Airport in Yukon-Koyukuk, Alaska, US

Huslia Airport is a state-owned public-use airport located one nautical mile (1.85 km) east of Huslia, a city in Yukon-Koyukuk Census Area, Alaska, United States.

==Facilities==
Huslia Airport covers an area of 203 acre at an elevation of 220 feet (67 m) above mean sea level. It has one runway designated 3/21 with a gravel surface measuring 4,000 by 75 feet (1,219 x 23 m).

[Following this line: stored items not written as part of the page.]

(* ===== verification/Lifecycle.v ===== *)
(** Package netx: Server ([src/lifecycle.go]).

    A Server run is a state machine over shared memory: the goroutine in
    LoopContext, the goroutine it starts for Serve, the one that cuts the drain
    short, and any number of callers of Stop, Shutdown, State, forceAbort,
    further LoopContexts and of the parent context's cancel function. The hooks
    and the service are user code: what each call returns, or the value it
    panics with, is a parameter. *)
From S2P Require Import Prelude Interleave.

Local Open Scope Z_scope.

(** * Errors *)

Inductive Err :=
  | ErrAlreadyRunning | ErrNotRunning | ErrAbortTimeout | ErrServiceRequired
  | Canceled | DeadlineExceeded              (* of package context *)
  | User (n : Z)
  | Wrap (e : Err)                           (* fmt.Errorf with %w *)
  | Panicked (name : string) (v : Z)         (* made by protect *)
  | Joined (es : list Err).                  (* errors.Join *)

(** [errors.Join]: nil values are dropped, nil when nothing is left. *)
Definition errors_Join (es : list (option Err)) : option Err :=
  match omap (λ e, e) es with [] => None | l => Some (Joined l) end.

(** [errors.Is(err, context.Canceled)]. *)
Fixpoint is_canceled (e : Err) : bool :=
  match e with
  | Canceled => true
  | Wrap e => is_canceled e
  | Joined es => existsb is_canceled es
  | _ => false
  end.

(** What a call of user code does: returns an error or nil, or panics. *)
Inductive outcome := Ret (e : option Err) | Pan (v : Z).
Example second_signal_before_begin_run :
  Loop stuck [] [(1, SIGTERM); (2, SIGTERM)] 3 =
    Some (3 + 33 * second, Some (Joined [ErrAbortTimeout; DeadlineExceeded])).
Proof. vm_compute. reflexivity. Qed.

(** After a failed OnStart the second signal does not cut the drain short. *)
Lemma failed_start_ignores_force e stop force force' now f t o x :
  startHook e = Some f → f now = Some (t, o) → protect "start" o = Some x →
  LoopContext e stop force now = LoopContext e stop force' now.
Proof. intros H1 H2 H3. unfold LoopContext, LoopRun. rewrite H1, H2. simpl. by rewrite H3. Qed.









Section refine.
Context (e : Env).


End refine.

This replaced the former runway, which had the same designation and measured 3000 × 60 ft.

Although most U.S. airports use the same three-letter location identifier for the FAA and IATA, this airport is assigned HLA by the FAA and HSL by the IATA (which assigned HLA to Lanseria Airport in Lanseria, South Africa). The airport's ICAO identifier is PAHL.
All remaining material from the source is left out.